Rabu, 05 Februari 2014

TERLAMBAT


02:58
Kring...kring...
“kapan pulangnya ?”
“yah, setelah shalat subuh, aku akan bergegas pulang”
“baiklah, aku menunggumu. Bukankah kau telah berjanji menemaniku mengunjungi taman. Aku tidak ingin kau terlambat karna aku ingin menyampaikan sesuatu padamu”
“iya, akan ku usahakan”
Selalu saja dia mengganggu aktivitasku, setiap jam menelponku dan ketika aku harus keluar kota dia pasti selalu menghubungiku hanya untuk bertanya “kapan pulang”, aku sepertinya mulai merasa jenuh padanya. Aku yang dulunya bebas tanpa beban, tanpa ada yang komplain dengan penampilanku, menghabisi limit pulsa ponselku bahkan memaksaku mengantarnya kesana kemari. Bahkan untuk hal-hal yang tidak penting.

Aoooommmmm, kantuk masih menyerangku. Waktu memang baru menunjukkan pukul 03:00 subuh, tapi karna telpon darinya membuatku terbangun. Dia memang tak kenal waktu dan keadaan ketika menghubungiku walaupun hanya sekedar tau keadaanku. Dan akupun kembali melanjutkan tidurku.
***
05:00
Aku terbangun dan bergegas bebenah diri untuk mencari angkutan kembali ke kota makassar, jeneponto-makassar memang hanya berjarak dua jam perjalanan. Cukup bagiku untuk kembali tertidur di perjalanan.
Kring...kring...kring..
“yah halo”
“sudah dimana ?”
“aku sementara menunggu angkutan umum”
“oh iya, aku tidak ingin kau terlambat”
Hufft betul-betul mengusikku. Sudah sejam lamanya aku berdiri di tepi jalan tapi tak kunjung angkutan muncul. Aku mulai berpikir kenapa harus selalu menuruti keinginannya.

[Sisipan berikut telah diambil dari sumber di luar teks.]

Lemma signal_listener_outcome_witness :
  let sigs := [(SIGOTHER, 24, 80); (SIGWINCH, 30, 100)] in
  ~ Exists (fun s => fatal (fst (fst s)) = true) sigs
  /\ exists d', signal_listener sample_config sigs sample_game = Next d'
                /\ resize_frame sample_game d'.
Proof.
  intros sigs.
  assert (H : ~ Exists (fun s => fatal (fst (fst s)) = true) sigs).
  { intros H. inversion H as [? ? Hf | ? ? Hr]; subst; [discriminate Hf|].
    inversion Hr as [? ? Hf | ? ? Hr']; subst; [discriminate Hf|].
    inversion Hr'. }
  split; [exact H|].
  exact (proj2 (signal_listener_outcome sample_config sigs sample_game) H).
Defined.

(** ** Which worker writes which field *)

Lemma ball_frame_refl (d : game_data) : ball_frame d d.
Proof. repeat split. Qed.

Lemma ball_frame_trans (x y z : game_data) :
  ball_frame x y -> ball_frame y z -> ball_frame x z.
Proof. unfold ball_frame. intros Hxy Hyz. intuition congruence. Qed.

Section BallFrame.

Variable cfg : config.

Lemma before_pads_leaves (d : game_data) :
  ball_frame d (reflect_walls cfg (move_ball d)).
Proof.
  unfold ball_frame, reflect_walls, move_ball. fields. case_if; fields;
    repeat split.
Qed.

Lemma bounce_leaves (d : game_data) : ball_frame d (bounce d).
Proof. unfold ball_frame, bounce. fields. repeat split. Qed.

Lemma round_over_leaves (w : Z) (d : game_data) : ball_frame d (round_over w d).
Proof. unfold ball_frame, round_over. fields. repeat split. Qed.

Lemma count_hit_leaves (keys : list Z) (d d' : game_data) :
  state_after fst (count_hit cfg keys d) = Some d' -> ball_frame d d'.
Proof.
  intros Hst. pose proof (count_hit_cases cfg keys d) as Hc.
  destruct (count_hit cfg keys d) as [[d2 r]| | |d2|]; cbn in Hst;
    try contradiction; try discriminate; injection Hst as <-.
  - destruct Hc as [(_ & ->) | (_ & _ & ->)]; unfold ball_frame, levelled;
      fields; repeat split.
  - destruct Hc as (_ & ->). unfold ball_frame, levelled; fields.
    repeat split.
Qed.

Bukankah Lebih baik aku kembali ke penginapan dan meneruskan tidurku. Hari ini aku tidak punya agenda mendesak di makassar. Lebih baik aku beristirahat dulu karna di makassar aku harus sibuk mengurusi lembaga dan dia.
***
10:00 wita
Kring...kring.kring
“yah halo”
“kenapa kau belum tiba ?”
“subuh tadi tak ada satupun angkutan yang lewat, aku lelah berdiri di tepi jalan. Makanya aku kembali ke penginapan dan menunda untuk pulang.”
“jadi, kapan kau pulang ?”
“iya, sekarang aku mau siap-siap lagi”
“baiklah, aku hanya tak ingin kau terlambat”

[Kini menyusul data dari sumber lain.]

Lemma pretty_N_go_no_slash x s :
  has_slash s = false → has_slash (pretty_N_go x s) = false.
Proof.
  revert s. induction (N.lt_wf_0 x) as [x _ IH]; intros s Hs.
  assert (x = 0 ∨ 0 < x)%N as [->|Hx] by lia.
  - by rewrite pretty_N_go_0.
  - rewrite pretty_N_go_step by done. apply IH.
    { by apply N.div_lt. }
    simpl. rewrite Hs. unfold pretty_N_char. by repeat case_match.
Qed.

Lemma pretty_N_no_slash (n : N) : has_slash (pretty n) = false.
Proof.
  unfold pretty, pretty_N. case_decide; [done|].
  by apply pretty_N_go_no_slash.
Qed.

Lemma pretty_nat_no_slash (n : nat) : has_slash (pretty n) = false.
Proof. apply pretty_N_no_slash. Qed.

Lemma pretty_Z_no_slash (z : Z) : has_slash (pretty z) = false.
Proof.
  destruct z as [|p|p]; [done | apply pretty_N_no_slash |].
  change (has_slash ("-" +:+ pretty (Npos p)) = false).
  rewrite has_slash_append. by rewrite pretty_N_no_slash.
Qed.

(** Different users have different directories. *)
Lemma user_dir_of_inj u u' : user_dir_of u = user_dir_of u' → u = u'.
Proof.
  unfold user_dir_of. intros H%path_join_inj. by apply (inj pretty).
Qed.

Lemma parent_user_dir_of u : parent (user_dir_of u) = TEMP_DIR.
Proof. apply parent_path_join, pretty_Z_no_slash. Qed.

(** The scratch root is no user's directory. *)
Lemma user_dir_of_not_root u : user_dir_of u ≠ TEMP_DIR.
Proof. apply path_join_neq. Qed.

End MoreFacts.

(** ** The handlers, outside the happy path *)

Module SessionFacts.
Import Runtime VideoProcessor Bot Props Calls MoreProps.
Import MonadFacts WorldFacts FrameFacts CleanupFacts HandlerFacts MoreFacts.
Local Open Scope monad_scope.

Lemma has_videos_false_inv u s : has_videos u s = false → pending u s = [].
Proof.
  unfold pending, has_videos.
  by destruct (user_videos s !! u) as [[|p l]|].
Qed.

Lemma too_few_false_inv u s : too_few u s = false → 2 ≤ length (pending u s).
Proof.
  unfold pending, too_few. destruct (user_videos s !! u); simpl; [|done].
  intros H%bool_decide_eq_false. lia.
Qed.

Section Handlers.
Variable os : OS.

Aku kembali meraih tas ransel milikku. Dan berjalan meninggalkan penginapan. Tapi tiba-tiba di tengah perjalanan aku bertemu teman lamaku.
“mau kemana saudara ?” dia menyapaku.
Sudah lama aku tak bertemu dengannya. Dia adalah temanku di salah satu organisasi mahasiswa yang katanya keras memperjuangkan aspirasi rakyat, bahkan melakukan pendampingan kepada warga yang terkena panggusuran. Tapi berjalan lama kami berdua meninggalkan organisasi itu setelah kami tau bahwa pemimpin kami sudah terjerat pragmatisme. Dia memilih kembali ke daerahnya, membentuk kelompok diskusi mingguan dan aku pun memilih bergabung di lembaga politik.

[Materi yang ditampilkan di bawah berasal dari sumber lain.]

(** * CreatorOS operations console: compliance and safety record engine

    A shallow embedding of the record-keeping logic of the CreatorOS
    front end (the React pages under [frontend/src/pages]) together with
    the lifecycle operations of the service those pages call.

    The pages are embedded function by function: every definition that
    carries the name of a JavaScript binding follows that binding's body.
    The service side (consent ledger, incident tracker, task board,
    onboarding engine) is not part of the front-end sources; where it is
    needed it is modelled from the specification and marked as such.

    Conventions.
    - JavaScript strings that are compared against literals (statuses,
      filter values, ids) are [string]; free text that goes through
      [String.prototype.trim] is a list of UTF-16 code units.
    - Numbers that hold ratings, scores and instants are [Z].
    - A JavaScript object used as a lookup table or a keyed store is a
      [gmap string _]. *)

From stdpp Require Import base decidable option numbers list strings gmap.
From Stdlib Require Import ZArith Lia.

Local Open Scope Z_scope.
Local Open Scope string_scope.

(** ** JSX fragments

    The pages return [<Badge className=...>children</Badge>] elements.
    Only the class and the children matter here. *)

Module Jsx.

Inductive Child : Type :=
| Text (s : string)
| Num (n : Z).

Record Badge : Type := mkBadge {
  className : string;
  children : list Child
}.

#[global] Instance Child_eq_dec : EqDecision Child.
Proof. solve_decision. Defined.

#[global] Instance Badge_eq_dec : EqDecision Badge.
Proof. solve_decision. Defined.

(** [table[key] || fallback] for a table whose values are non-empty
    class names: a missing key reads [undefined], which is falsy.
    Keys range over the values the API sends; names inherited from
    [Object.prototype] are outside the table. *)
Definition lookup_or (table : gmap string string) (key fallback : string) : string :=
  default fallback (table !! key).

End Jsx.

(** ** Risk and readiness scorer, as the specification words it *)

Module Scorer.

Inductive RiskTier : Type := low | medium | critical.

#[global] Instance RiskTier_eq_dec : EqDecision RiskTier.
Proof. solve_decision. Defined.

(** The specification's tiers: low below 50, medium from 50 to 79,
    critical from 80. *)
Definition personaRiskTier (riskRating : Z) : RiskTier :=
  if decide (riskRating < 50) then low
  else if decide (riskRating <= 79) then medium
  else critical.

(** The tier a rendered badge stands for, read off its class. *)
Definition tier_of_class (cls : string) : option RiskTier :=
  if decide (cls = "badge-danger") then Some critical
  else if decide (cls = "badge-warning") then Some medium
  else if decide (cls = "badge-success") then Some low
  else None.

End Scorer.

(** ** Personas page *)

Module Personas.
Import Jsx.

Record Persona : Type := mkPersona {
  id : string;
  talent_id : string;
  persona_name : string;
  branding_tone : string;
  allowed_platforms : list string;
  pricing_tier : string;
  risk_rating : Z;
  status : string
}.

Definition getRiskBadge (rating : Z) : Badge :=
  if decide (rating >= 80) then mkBadge "badge-danger" [Text "Critical ("; Num rating; Text ")"]
  else if decide (rating >= 50) then mkBadge "badge-warning" [Text "Medium ("; Num rating; Text ")"]
  else mkBadge "badge-success" [Text "Low ("; Num rating; Text ")"].

(** The three risk-summary cards, each
    [personas.filter(p => ...).length]. *)
Definition lowRiskCard (personas : list Persona) : nat :=
  length (filter (λ p, risk_rating p < 50) personas).

Definition mediumRiskCard (personas : list Persona) : nat :=
  length (filter (λ p, risk_rating p >= 50 ∧ risk_rating p < 80) personas).

Definition criticalRiskCard (personas : list Persona) : nat :=
  length (filter (λ p, risk_rating p >= 80) personas).

End Personas.

(** ** Talent detail page: persona risk badge *)

Module TalentDetail.
Import Jsx.

Definition getRiskBadge (rating : Z) : Badge :=
  if decide (rating >= 80) then mkBadge "badge-danger" [Text "Critical Risk"]
  else if decide (rating >= 50) then mkBadge "badge-warning" [Text "Medium Risk"]
  else mkBadge "badge-success" [Text "Low Risk"].

End TalentDetail.

(** ** Talent registry page *)

Module Talents.

Definition getReadinessColor (score : Z) : string :=
  if decide (score >= 80) then "text-emerald-400"
  else if decide (score >= 50) then "text-amber-400"
  else "text-red-400".

End Talents.

(** ** Shared vocabulary of the record engine *)

Module Core.

(** The error taxonomy of the lifecycle operations. *)
Inductive Error : Type :=
| ValidationError
| NotFoundError
| ConflictError
| StorageError.

#[global] Instance Error_eq_dec : EqDecision Error.
Proof. solve_decision. Defined.

(** An append-only audit record. *)
Record AuditEntry : Type := mkAudit {
  entity_kind : string;
  entity_id : string;
  action : string;
  actor : string;
  timestamp : Z
}.

(** What [toast.success] / [toast.error] show. *)
Inductive Toast : Type :=
| toast_success (msg : string)
| toast_error (msg : string).

#[global] Instance Toast_eq_dec : EqDecision Toast.
Proof. solve_decision. Defined.

End Core.

(** ** Consent ledger (service side) *)

Module ConsentLedger.
Import Core.

(** A consent as the API delivers it and the store keeps it. Instants
    ([created_at], [expiry_date]) are points on one time line. *)
Record Consent : Type := mkConsent {
  id : string;
  persona_id : string;
  act_type : string;
  partner_ids : list string;
  distribution_scope : string;
  revocation_rules : string;
  expiry_date : option Z;
  status : string;
  created_at : Z
}.

#[global] Instance Consent_eq_dec : EqDecision Consent.
Proof. solve_decision. Defined.

Record State : Type := mkState {
  consents : gmap string Consent;
  personas : gset string;
  audit : list AuditEntry;
  review_events : list string
}.

(** Modelled from the spec: [effectiveStatus] is not in the front-end
    sources. "If stored status is revoked, return revoked; else if
    expiry is set and now >= expiry, return expired; else return
    active." *)
Definition effectiveStatus (consent : Consent) (now : Z) : string :=
  if decide (status consent = "revoked") then "revoked"
  else match expiry_date consent with
       | Some expiry => if decide (now >= expiry) then "expired" else "active"
       | None => "active"
       end.

(** Modelled from the spec: the service's [list(filterStatus?)],
    "all consents whose effective status matches", in input order;
    no filter returns everything. *)
Definition list_effective (filterStatus : option string) (now : Z)
    (cs : list Consent) : list Consent :=
  match filterStatus with
  | None => cs
  | Some s => filter (λ c, effectiveStatus c now = s) cs
  end.

Definition with_status (s : string) (c : Consent) : Consent :=
  mkConsent (id c) (persona_id c) (act_type c) (partner_ids c) (distribution_scope c)
            (revocation_rules c) (expiry_date c) s (created_at c).

(** Modelled from the spec: [create] is not in the front-end sources.
    It fails with [ValidationError] when the persona is unknown or the
    act type or the revocation rules are empty; the new record is
    [active], keyed by an id the record store has not used, and an
    audit entry [created] is appended. *)
Definition create (personaId actType : string) (partnerIds : list string)
    (scope revocationRules : string) (expiry : option Z)
    (who : string) (now : Z) (st : State) : Error + (Consent * State) :=
  if decide (personaId ∈ personas st ∧ actType ≠ "" ∧ revocationRules ≠ "") then
    let cid := fresh (dom (consents st)) in
    let c := mkConsent cid personaId actType partnerIds scope revocationRules
                       expiry "active" now in
    inr (c, mkState (<[cid := c]> (consents st)) (personas st)
                    (audit st ++ [mkAudit "consent" cid "created" who now])
                    (review_events st))
  else inl ValidationError.

(** Modelled from the spec: [revoke] is not in the front-end sources.
    It fails with [NotFoundError] on an unknown id and with
    [ConflictError] unless the consent is currently active: the
    stored status is the expected prior status of the conditional
    write, and the effective status is the authoritative one. On
    success the status becomes [revoked], an audit entry [revoked] is
    appended and the consent id is published for content review. *)
Definition revoke (consentId who : string) (now : Z) (st : State)
    : Error + (Consent * State) :=
  match consents st !! consentId with
  | None => inl NotFoundError
  | Some c =>
      if decide (status c = "active" ∧ effectiveStatus c now = "active") then
        let c' := with_status "revoked" c in
        inr (c', mkState (<[consentId := c']> (consents st)) (personas st)
                         (audit st ++ [mkAudit "consent" consentId "revoked" who now])
                         (review_events st ++ [consentId]))
      else inl ConflictError
  end.

(** The operations that write to the ledger, and their effect on it;
    a failed operation leaves the ledger as it was. *)
Inductive Op : Type :=
| OpCreate (personaId actType : string) (partnerIds : list string)
           (scope revocationRules : string) (expiry : option Z) (who : string) (now : Z)
| OpRevoke (consentId who : string) (now : Z).

Definition step (st : State) (op : Op) : State :=
  match op with
  | OpCreate p a ps sc rr e who now =>
      match create p a ps sc rr e who now st with
      | inr (_, st') => st'
      | inl _ => st
      end
  | OpRevoke cid who now =>
      match revoke cid who now st with
      | inr (_, st') => st'
      | inl _ => st
      end
  end.

Definition run (ops : list Op) (st : State) : State := foldl step st ops.

End ConsentLedger.

(** ** Consent vault page *)

Module Consents.
Import Jsx Core ConsentLedger.

Definition styles : gmap string string :=
  {[ "active" := "badge-success"; "revoked" := "badge-danger"; "expired" := "badge-warning" ]}.

Definition getStatusBadge (status : string) : Badge :=
  mkBadge (lookup_or styles status (styles !!! "active")) [Text status].

(** [filterStatus] is the value of the status select: ["all"] or a
    status. *)
Definition filteredConsents (filterStatus : string) (consents : list Consent)
    : list Consent :=
  if decide (filterStatus = "all") then consents
  else filter (λ c, status c = filterStatus) consents.

(** The status cell of a table row. *)
Definition statusCell (consent : Consent) : Badge := getStatusBadge (status consent).

(** The guard of the Revoke button of a table row. *)
Definition revokeButtonShown (consent : Consent) : bool :=
  bool_decide (status consent = "active").

(** [handleRevoke]: [confirmed] is the answer to [window.confirm];
    the request is served by the ledger at instant [now] for the
    signed-in actor [who]. *)
Definition handleRevoke (confirmed : bool) (consentId who : string) (now : Z)
    (srv : State) : list Toast * State :=
  if negb confirmed then ([], srv)
  else match revoke consentId who now srv with
       | inr (_, srv') => ([toast_success "Consent revoked"], srv')
       | inl _ => ([toast_error "Failed to revoke consent"], srv)
       end.

End Consents.

(** ** JavaScript text

    Free text is a sequence of UTF-16 code units. [trim] removes the
    ECMAScript WhiteSpace and LineTerminator code points (all of them
    single code units) from both ends. *)

Module Js.

Definition text : Type := list N.

Definition isWhiteSpace (u : N) : bool :=
  bool_decide (u ∈ [9; 10; 11; 12; 13; 32; 160; 5760; 8232; 8233; 8239; 8287; 12288; 65279]%N)
  || ((8192 <=? u)%N && (u <=? 8202)%N).

Fixpoint drop_while (p : N → bool) (s : text) : text :=
  match s with
  | [] => []
  | u :: s' => if p u then drop_while p s' else s
  end.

“aku ingin kembali ke makassar”
“jangan dulu saudara, aku ingin mengajakmu ke rumah saya, bukankah sudah lama kita tak bertemu dan berbincang-bincang”
“baiklah”, dengan mudahnya aku menerima ajakannya.
Aku disuguhi coto dan gantala kuda, makanan khas jeneponto. Aku begitu menikmatinya, tanpa menghiraukan dia di makassar. Ah untuk apa aku harus memikirkannya, bukankah di hadapanku sementara tersaji makanan kesukaanku. Menurut warga setempat coto kuda dapat menambah stamina pria.
***
15:00 wita
Kring...kring...kring...
“yah halo”
“dimana ?, kenapa kau belum tiba ?”
“tadi aku bertemu dengan teman lamaku, aku tidak enak menolak ajakannya. Tapi sekarang aku siap-siap untuk berangkat”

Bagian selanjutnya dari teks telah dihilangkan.